▶ _TASK STATEMENT_
All of the data is to be repeated verbatim.
[[ INFORMATION PROVIDED open ]]
(** * gitops-script.py: a shallow embedding and its properties

    The script edits Argo CD application manifests of a GitOps repository
    through the GitHub API: it creates a dated branch, rewrites one YAML file
    per service on it and opens a pull request.

    The embedding follows the script function by function.  The two
    third-party libraries it calls are interfaces here: the GitHub client is
    the class [Github] over an abstract remote state, PyYAML is the class
    [Yaml].  Python exceptions are the [Raise] results of an error monad, and
    every call to the client is recorded, in order, in a trace. *)

From Stdlib Require Import Ascii.
From stdpp Require Import gmap strings list fin_maps pretty.

#[local] Set Warnings "-register-all,-abstract-large-number".

(** ** Python exceptions and results *)

Inductive exn :=
| KeyError (key : string)
| TypeError
| AttributeError
| YAMLError
| GithubException (status : nat).

Inductive result (A : Type) :=
| Ok (a : A)
| Raise (e : exn).
Arguments Ok {A} a.
Arguments Raise {A} e.

Definition result_bind {A B} (r : result A) (k : A → result B) : result B :=
  match r with
  | Ok a => k a
  | Raise e => Raise e
  end.

#[global] Instance result_mret : MRet result := λ A a, Ok a.
#[global] Instance result_mbind : MBind result := λ A B k r, result_bind r k.

Definition is_raise {A} (r : result A) : Prop := ∃ e, r = Raise e.

(** ** Loaded YAML documents

    What [yaml.safe_load] returns: scalars, lists and dicts.  A dict is a
    finite map: PyYAML dumps keys sorted and Python compares dicts without
    regard to order, so insertion order is not observable by the script.
    Keys are strings, the only keys the script looks up.  The script treats
    every scalar that is not a string alike (it is not subscriptable, not
    iterable and not equal to a string), so floats and timestamps need no
    constructor of their own. *)

Inductive yaml :=
| YNull
| YBool (b : bool)
| YInt (z : Z)
| YStr (s : string)
| YSeq (l : list yaml)
| YMap (m : gmap string yaml).

(** [v[k]] for a string key [k]: a dict is looked up, anything else does not
    take string subscripts. *)
Definition getitem (v : yaml) (k : string) : result yaml :=
  match v with
  | YMap m => match m !! k with
              | Some x => Ok x
              | None => Raise (KeyError k)
              end
  | _ => Raise TypeError
  end.

(** [v[k] = x], returning the updated object. *)
Definition setitem (v : yaml) (k : string) (x : yaml) : result yaml :=
  match v with
  | YMap m => Ok (YMap (<[k := x]> m))
  | _ => Raise TypeError
  end.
[[ INFORMATION PROVIDED closed ]]
▶ _SOLUTION_
(** * gitops-script.py: a shallow embedding and its properties

    The script edits Argo CD application manifests of a GitOps repository
    through the GitHub API: it creates a dated branch, rewrites one YAML file
    per service on it and opens a pull request.

    The embedding follows the script function by function.  The two
    third-party libraries it calls are interfaces here: the GitHub client is
    the class [Github] over an abstract remote state, PyYAML is the class
    [Yaml].  Python exceptions are the [Raise] results of an error monad, and
    every call to the client is recorded, in order, in a trace. *)

From Stdlib Require Import Ascii.
From stdpp Require Import gmap strings list fin_maps pretty.

#[local] Set Warnings "-register-all,-abstract-large-number".

(** ** Python exceptions and results *)

Inductive exn :=
| KeyError (key : string)
| TypeError
| AttributeError
| YAMLError
| GithubException (status : nat).

Inductive result (A : Type) :=
| Ok (a : A)
| Raise (e : exn).
Arguments Ok {A} a.
Arguments Raise {A} e.

Definition result_bind {A B} (r : result A) (k : A → result B) : result B :=
  match r with
  | Ok a => k a
  | Raise e => Raise e
  end.

#[global] Instance result_mret : MRet result := λ A a, Ok a.
#[global] Instance result_mbind : MBind result := λ A B k r, result_bind r k.

Definition is_raise {A} (r : result A) : Prop := ∃ e, r = Raise e.

(** ** Loaded YAML documents

    What [yaml.safe_load] returns: scalars, lists and dicts.  A dict is a
    finite map: PyYAML dumps keys sorted and Python compares dicts without
    regard to order, so insertion order is not observable by the script.
    Keys are strings, the only keys the script looks up.  The script treats
    every scalar that is not a string alike (it is not subscriptable, not
    iterable and not equal to a string), so floats and timestamps need no
    constructor of their own. *)

Inductive yaml :=
| YNull
| YBool (b : bool)
| YInt (z : Z)
| YStr (s : string)
| YSeq (l : list yaml)
| YMap (m : gmap string yaml).

(** [v[k]] for a string key [k]: a dict is looked up, anything else does not
    take string subscripts. *)
Definition getitem (v : yaml) (k : string) : result yaml :=
  match v with
  | YMap m => match m !! k with
              | Some x => Ok x
              | None => Raise (KeyError k)
              end
  | _ => Raise TypeError
  end.

(** [v[k] = x], returning the updated object. *)
Definition setitem (v : yaml) (k : string) (x : yaml) : result yaml :=
  match v with
  | YMap m => Ok (YMap (<[k := x]> m))
  | _ => Raise TypeError
  end.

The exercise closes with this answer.